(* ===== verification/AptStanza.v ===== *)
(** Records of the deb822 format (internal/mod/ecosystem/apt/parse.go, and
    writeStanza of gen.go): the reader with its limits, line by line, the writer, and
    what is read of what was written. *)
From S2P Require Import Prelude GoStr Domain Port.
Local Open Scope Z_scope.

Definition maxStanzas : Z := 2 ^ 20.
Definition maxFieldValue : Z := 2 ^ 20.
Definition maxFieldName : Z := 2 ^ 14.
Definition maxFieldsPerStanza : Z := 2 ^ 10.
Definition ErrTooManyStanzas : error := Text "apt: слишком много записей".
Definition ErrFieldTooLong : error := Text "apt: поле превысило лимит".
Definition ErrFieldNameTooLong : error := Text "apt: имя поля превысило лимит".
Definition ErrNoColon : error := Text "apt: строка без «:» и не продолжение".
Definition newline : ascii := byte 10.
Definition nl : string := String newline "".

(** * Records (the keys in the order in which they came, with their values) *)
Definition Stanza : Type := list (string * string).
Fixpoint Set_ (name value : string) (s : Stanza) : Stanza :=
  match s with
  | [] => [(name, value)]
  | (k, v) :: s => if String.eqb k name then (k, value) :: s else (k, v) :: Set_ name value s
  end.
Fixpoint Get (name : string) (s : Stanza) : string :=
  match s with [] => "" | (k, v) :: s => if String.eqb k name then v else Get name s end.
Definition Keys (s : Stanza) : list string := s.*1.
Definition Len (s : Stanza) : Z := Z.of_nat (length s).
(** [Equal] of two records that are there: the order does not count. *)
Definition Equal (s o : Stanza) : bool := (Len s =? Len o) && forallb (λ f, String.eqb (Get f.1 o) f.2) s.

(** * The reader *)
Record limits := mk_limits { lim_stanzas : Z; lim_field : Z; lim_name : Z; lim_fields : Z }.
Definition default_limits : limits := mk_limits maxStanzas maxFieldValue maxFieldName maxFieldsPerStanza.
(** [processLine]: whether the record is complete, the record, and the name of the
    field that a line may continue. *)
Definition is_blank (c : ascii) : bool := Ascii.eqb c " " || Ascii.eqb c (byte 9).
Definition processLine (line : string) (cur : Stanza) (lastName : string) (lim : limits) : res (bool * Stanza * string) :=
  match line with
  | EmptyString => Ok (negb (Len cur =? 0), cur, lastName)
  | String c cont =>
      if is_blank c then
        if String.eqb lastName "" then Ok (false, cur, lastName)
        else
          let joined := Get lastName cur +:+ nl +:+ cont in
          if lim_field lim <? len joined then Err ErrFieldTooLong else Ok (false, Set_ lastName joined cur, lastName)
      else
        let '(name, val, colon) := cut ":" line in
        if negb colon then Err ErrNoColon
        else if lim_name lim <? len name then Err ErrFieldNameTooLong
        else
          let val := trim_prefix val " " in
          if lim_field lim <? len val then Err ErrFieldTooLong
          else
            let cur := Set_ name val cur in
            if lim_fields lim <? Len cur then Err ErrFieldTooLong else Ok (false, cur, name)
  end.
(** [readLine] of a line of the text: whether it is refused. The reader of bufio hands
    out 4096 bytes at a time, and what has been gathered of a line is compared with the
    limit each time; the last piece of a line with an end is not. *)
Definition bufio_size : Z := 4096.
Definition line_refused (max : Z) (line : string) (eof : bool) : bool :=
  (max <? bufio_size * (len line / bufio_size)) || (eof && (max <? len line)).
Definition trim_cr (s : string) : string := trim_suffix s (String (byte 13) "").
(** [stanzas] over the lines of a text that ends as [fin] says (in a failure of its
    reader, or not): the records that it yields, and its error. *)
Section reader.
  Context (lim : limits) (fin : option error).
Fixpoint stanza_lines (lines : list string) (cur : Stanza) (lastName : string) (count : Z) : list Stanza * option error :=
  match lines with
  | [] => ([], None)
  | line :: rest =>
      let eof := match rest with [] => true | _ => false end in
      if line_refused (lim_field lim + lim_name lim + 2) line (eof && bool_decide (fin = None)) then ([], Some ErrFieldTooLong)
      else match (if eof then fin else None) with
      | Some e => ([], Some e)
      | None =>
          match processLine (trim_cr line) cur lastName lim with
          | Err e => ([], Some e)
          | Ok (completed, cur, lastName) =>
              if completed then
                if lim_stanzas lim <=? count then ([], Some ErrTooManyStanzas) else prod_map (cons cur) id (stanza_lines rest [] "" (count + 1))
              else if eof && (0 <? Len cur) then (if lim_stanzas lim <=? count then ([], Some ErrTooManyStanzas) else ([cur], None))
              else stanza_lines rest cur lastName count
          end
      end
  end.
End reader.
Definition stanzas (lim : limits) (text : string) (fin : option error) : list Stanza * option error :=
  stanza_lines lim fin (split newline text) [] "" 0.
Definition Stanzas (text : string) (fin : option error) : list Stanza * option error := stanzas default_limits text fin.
==*==
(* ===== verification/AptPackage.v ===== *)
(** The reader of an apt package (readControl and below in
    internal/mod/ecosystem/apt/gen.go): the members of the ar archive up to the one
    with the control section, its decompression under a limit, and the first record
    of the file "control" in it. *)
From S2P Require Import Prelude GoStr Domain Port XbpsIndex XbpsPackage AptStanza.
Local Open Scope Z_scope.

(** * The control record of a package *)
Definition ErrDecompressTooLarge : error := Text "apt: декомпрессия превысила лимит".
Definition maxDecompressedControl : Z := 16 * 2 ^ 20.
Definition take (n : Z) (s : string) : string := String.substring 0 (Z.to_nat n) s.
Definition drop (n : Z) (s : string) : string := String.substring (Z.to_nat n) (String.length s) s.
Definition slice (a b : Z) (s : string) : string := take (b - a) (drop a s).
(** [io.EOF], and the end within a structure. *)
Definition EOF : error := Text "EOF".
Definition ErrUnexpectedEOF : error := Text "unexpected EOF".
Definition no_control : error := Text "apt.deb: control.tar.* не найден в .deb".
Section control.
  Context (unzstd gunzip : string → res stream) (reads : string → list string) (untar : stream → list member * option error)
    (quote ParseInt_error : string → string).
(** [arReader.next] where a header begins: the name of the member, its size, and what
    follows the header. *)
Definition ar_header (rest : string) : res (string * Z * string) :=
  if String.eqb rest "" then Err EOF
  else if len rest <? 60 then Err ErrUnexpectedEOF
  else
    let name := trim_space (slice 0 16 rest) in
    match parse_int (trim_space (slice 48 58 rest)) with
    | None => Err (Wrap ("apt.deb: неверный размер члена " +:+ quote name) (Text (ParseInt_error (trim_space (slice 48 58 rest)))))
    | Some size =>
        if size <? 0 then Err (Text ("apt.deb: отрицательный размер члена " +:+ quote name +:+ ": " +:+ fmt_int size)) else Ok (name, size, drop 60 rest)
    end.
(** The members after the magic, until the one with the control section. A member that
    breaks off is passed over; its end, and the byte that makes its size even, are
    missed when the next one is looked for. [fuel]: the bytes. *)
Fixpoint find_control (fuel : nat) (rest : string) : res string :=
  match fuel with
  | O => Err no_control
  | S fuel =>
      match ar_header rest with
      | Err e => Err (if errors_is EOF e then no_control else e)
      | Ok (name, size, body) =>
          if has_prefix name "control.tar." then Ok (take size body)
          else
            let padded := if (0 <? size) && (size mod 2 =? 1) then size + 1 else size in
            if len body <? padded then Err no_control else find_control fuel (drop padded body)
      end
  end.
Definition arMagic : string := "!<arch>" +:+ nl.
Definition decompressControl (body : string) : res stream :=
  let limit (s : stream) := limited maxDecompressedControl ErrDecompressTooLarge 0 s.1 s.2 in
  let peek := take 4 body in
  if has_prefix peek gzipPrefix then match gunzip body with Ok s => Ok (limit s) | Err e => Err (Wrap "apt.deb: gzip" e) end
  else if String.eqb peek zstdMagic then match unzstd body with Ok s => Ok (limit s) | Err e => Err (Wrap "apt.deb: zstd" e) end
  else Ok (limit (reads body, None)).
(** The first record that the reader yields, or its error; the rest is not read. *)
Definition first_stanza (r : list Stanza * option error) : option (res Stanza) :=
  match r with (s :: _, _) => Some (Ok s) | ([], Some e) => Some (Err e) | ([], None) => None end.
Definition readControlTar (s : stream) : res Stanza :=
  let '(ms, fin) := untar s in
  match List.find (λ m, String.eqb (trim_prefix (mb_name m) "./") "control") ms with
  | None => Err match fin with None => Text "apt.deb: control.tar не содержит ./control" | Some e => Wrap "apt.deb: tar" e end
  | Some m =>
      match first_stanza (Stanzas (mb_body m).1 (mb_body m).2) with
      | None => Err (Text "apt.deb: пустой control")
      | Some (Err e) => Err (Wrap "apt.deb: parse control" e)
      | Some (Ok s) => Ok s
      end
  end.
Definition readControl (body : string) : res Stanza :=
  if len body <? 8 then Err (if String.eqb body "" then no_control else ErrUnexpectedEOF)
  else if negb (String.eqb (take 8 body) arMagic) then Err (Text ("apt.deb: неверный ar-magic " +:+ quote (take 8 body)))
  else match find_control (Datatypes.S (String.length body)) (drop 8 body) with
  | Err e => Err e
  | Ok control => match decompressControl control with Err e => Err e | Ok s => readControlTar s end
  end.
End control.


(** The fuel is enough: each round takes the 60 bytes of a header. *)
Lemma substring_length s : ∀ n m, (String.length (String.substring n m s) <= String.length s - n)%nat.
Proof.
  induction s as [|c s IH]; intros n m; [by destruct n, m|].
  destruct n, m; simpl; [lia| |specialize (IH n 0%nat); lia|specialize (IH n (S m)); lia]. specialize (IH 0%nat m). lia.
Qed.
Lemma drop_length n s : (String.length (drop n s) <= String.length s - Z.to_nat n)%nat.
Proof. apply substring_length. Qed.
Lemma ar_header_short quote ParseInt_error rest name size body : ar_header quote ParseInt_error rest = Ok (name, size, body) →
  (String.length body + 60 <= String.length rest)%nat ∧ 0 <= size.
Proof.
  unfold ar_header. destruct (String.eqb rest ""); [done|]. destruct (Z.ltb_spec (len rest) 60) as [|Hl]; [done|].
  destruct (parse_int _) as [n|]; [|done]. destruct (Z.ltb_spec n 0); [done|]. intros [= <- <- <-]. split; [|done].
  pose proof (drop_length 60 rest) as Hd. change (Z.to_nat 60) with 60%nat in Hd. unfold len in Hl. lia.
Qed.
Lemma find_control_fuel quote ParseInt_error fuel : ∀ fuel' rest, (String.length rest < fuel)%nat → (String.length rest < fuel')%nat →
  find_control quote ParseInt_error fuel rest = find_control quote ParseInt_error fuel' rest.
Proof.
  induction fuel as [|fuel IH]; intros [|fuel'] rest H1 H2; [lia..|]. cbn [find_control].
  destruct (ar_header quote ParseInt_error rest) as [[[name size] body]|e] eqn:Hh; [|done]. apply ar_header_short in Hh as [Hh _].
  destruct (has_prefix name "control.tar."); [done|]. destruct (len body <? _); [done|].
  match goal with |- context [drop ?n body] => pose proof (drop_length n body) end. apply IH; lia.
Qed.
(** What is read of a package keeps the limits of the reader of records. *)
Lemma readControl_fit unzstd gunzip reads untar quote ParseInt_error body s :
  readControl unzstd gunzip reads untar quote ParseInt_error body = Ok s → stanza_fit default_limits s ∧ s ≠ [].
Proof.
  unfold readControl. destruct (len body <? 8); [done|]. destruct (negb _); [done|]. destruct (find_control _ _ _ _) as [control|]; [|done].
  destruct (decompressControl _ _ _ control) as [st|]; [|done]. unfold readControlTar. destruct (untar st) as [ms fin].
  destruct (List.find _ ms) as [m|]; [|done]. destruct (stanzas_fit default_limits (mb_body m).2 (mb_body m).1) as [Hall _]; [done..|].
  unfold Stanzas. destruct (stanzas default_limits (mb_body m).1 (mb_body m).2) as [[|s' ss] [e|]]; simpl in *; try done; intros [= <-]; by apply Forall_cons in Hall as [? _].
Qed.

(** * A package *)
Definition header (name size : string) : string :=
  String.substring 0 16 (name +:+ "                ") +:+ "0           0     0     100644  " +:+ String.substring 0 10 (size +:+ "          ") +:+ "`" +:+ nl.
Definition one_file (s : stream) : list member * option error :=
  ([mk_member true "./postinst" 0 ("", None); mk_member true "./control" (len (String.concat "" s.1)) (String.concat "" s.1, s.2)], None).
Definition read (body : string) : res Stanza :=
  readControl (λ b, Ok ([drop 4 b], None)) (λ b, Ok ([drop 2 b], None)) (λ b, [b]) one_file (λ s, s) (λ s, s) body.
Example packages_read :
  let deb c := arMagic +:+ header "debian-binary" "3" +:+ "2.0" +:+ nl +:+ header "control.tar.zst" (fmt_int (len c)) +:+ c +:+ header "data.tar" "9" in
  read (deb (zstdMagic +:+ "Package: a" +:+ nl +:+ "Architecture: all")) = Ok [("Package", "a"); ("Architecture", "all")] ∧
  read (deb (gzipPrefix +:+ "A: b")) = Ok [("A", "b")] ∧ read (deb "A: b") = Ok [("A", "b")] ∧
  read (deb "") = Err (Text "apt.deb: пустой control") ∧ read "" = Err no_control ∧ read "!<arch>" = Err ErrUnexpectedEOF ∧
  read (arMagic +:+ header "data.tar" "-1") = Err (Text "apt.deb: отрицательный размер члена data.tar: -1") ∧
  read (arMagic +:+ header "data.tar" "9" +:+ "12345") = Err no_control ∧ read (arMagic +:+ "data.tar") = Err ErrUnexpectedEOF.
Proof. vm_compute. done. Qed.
==*==
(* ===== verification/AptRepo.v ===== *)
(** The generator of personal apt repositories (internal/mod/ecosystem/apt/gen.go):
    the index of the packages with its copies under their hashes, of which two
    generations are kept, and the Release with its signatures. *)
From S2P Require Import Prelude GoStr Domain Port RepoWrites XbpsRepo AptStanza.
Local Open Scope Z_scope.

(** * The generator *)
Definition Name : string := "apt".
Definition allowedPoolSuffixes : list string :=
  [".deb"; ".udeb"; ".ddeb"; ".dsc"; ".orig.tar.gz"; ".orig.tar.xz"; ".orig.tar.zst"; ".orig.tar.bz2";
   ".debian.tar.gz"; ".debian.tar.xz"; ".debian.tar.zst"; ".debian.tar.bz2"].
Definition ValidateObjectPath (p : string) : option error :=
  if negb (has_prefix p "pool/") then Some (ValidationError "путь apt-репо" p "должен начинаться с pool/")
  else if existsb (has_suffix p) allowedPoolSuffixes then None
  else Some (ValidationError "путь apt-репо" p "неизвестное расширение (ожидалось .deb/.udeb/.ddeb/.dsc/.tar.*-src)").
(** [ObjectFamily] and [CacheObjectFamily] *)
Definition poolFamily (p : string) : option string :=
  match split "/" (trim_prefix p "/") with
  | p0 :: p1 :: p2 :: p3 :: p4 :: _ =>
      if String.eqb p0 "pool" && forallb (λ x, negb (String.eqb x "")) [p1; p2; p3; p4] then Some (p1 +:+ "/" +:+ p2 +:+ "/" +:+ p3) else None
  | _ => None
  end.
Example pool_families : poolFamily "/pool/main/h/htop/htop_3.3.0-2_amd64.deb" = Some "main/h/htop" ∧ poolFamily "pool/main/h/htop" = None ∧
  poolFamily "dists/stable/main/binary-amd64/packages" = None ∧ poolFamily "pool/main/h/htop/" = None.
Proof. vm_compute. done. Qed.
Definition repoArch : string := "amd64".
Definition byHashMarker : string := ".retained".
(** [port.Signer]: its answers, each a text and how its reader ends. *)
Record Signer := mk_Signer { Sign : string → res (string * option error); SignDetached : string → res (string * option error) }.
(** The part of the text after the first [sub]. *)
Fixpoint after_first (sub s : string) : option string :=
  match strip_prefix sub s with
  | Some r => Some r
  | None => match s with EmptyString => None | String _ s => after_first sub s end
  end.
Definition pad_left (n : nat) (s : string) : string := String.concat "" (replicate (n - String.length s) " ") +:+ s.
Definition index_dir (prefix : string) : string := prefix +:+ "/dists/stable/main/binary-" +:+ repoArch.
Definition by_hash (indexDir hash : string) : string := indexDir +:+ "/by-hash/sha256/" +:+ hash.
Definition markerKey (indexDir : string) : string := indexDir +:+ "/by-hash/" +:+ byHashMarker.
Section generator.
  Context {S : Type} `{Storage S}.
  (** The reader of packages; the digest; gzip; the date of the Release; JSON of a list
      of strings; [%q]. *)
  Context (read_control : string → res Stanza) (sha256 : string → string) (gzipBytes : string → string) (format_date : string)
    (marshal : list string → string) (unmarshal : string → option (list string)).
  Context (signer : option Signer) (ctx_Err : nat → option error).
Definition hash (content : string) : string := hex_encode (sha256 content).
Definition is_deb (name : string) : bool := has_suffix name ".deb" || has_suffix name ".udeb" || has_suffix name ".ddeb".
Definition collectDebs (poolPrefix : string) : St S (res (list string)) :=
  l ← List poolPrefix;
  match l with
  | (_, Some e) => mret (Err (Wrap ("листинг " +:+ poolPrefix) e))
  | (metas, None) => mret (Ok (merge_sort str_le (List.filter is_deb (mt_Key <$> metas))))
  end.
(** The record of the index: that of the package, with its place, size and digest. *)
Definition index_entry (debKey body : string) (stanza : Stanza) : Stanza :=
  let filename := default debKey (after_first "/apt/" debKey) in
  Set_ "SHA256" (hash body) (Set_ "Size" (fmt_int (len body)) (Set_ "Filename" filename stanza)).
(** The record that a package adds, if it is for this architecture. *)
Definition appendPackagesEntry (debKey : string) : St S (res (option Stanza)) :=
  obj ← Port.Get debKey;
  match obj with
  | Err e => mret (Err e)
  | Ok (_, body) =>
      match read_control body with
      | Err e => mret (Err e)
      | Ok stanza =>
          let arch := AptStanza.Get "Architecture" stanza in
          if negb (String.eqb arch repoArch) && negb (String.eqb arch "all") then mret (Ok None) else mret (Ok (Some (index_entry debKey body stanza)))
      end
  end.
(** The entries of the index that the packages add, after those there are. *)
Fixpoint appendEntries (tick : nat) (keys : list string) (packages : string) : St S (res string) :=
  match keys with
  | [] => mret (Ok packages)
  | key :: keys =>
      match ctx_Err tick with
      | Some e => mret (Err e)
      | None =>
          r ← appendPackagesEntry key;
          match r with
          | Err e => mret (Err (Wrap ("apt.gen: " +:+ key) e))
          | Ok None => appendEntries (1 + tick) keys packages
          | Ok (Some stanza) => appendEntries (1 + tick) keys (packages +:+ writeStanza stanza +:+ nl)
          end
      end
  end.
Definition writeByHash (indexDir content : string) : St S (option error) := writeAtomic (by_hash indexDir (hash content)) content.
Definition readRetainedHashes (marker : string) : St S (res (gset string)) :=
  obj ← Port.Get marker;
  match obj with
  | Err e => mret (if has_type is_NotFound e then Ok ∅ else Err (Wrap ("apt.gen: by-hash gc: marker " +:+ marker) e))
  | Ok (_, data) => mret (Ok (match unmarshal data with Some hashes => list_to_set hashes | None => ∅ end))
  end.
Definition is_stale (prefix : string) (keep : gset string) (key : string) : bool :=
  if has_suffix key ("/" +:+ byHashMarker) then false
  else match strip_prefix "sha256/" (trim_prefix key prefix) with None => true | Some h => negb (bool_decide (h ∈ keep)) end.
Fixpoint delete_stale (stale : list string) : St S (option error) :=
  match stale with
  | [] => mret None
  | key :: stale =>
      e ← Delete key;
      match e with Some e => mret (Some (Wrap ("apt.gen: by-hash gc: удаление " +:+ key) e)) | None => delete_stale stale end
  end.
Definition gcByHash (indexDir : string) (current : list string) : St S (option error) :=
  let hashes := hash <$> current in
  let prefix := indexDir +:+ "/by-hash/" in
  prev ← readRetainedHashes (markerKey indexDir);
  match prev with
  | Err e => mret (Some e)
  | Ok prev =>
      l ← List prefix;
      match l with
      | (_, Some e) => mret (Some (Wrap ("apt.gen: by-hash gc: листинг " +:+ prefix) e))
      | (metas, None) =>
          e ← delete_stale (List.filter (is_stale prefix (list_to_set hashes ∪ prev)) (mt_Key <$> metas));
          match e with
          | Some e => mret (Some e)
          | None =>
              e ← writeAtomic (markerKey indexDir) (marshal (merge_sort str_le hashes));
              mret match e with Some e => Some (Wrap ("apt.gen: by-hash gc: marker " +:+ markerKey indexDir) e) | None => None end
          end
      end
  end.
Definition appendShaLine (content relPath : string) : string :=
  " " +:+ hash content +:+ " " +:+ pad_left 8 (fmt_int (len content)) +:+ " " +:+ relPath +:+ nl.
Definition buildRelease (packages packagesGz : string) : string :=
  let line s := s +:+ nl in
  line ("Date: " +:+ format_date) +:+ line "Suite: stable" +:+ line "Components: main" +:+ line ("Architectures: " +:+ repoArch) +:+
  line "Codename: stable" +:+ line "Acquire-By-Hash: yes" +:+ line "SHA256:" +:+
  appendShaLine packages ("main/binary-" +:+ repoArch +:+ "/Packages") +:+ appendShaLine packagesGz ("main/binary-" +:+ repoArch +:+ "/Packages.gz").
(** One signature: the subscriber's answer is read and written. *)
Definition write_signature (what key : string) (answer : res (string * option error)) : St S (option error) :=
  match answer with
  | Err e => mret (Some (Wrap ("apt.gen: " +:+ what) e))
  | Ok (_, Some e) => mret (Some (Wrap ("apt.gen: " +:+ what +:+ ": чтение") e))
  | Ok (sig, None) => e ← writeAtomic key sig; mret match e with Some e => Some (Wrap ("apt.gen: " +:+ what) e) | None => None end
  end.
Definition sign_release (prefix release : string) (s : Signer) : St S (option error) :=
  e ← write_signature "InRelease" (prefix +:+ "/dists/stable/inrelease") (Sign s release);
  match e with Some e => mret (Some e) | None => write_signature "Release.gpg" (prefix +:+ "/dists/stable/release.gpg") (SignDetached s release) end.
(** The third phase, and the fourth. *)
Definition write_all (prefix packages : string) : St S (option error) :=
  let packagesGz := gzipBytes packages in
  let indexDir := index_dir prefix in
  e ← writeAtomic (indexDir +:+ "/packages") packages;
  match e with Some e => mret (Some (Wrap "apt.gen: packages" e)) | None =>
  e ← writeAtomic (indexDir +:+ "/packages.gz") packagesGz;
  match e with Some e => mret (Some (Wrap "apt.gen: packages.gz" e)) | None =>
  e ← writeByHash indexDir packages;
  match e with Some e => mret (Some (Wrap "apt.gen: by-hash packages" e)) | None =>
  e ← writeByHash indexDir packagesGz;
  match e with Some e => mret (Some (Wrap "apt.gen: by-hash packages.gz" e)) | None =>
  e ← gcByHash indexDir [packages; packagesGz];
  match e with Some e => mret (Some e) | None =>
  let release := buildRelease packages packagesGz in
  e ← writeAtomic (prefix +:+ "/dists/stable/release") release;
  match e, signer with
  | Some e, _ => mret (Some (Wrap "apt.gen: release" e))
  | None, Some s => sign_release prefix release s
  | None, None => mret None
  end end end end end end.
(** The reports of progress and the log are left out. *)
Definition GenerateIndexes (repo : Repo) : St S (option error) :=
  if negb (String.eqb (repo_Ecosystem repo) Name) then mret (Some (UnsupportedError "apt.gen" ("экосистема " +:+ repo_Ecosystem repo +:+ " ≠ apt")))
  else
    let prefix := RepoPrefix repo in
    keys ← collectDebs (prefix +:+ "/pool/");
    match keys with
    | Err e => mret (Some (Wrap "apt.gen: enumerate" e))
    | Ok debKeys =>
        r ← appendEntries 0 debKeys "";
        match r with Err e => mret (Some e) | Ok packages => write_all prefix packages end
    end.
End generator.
==*==
▶ [TASK STATEMENT] What you return must be an exact retyping of the lines above starting at the line with "Definition maxStanzas : Z := 2 ^ 20." and ending at the line with "Definition ErrFieldTooLong : error", and nothing besides.

▶ [EXPECTED ANSWER]
Definition maxStanzas : Z := 2 ^ 20.
Definition maxFieldValue : Z := 2 ^ 20.
Definition maxFieldName : Z := 2 ^ 14.
Definition maxFieldsPerStanza : Z := 2 ^ 10.
Definition ErrTooManyStanzas : error := Text "apt: слишком много записей".
Definition ErrFieldTooLong : error := Text "apt: поле превысило лимит".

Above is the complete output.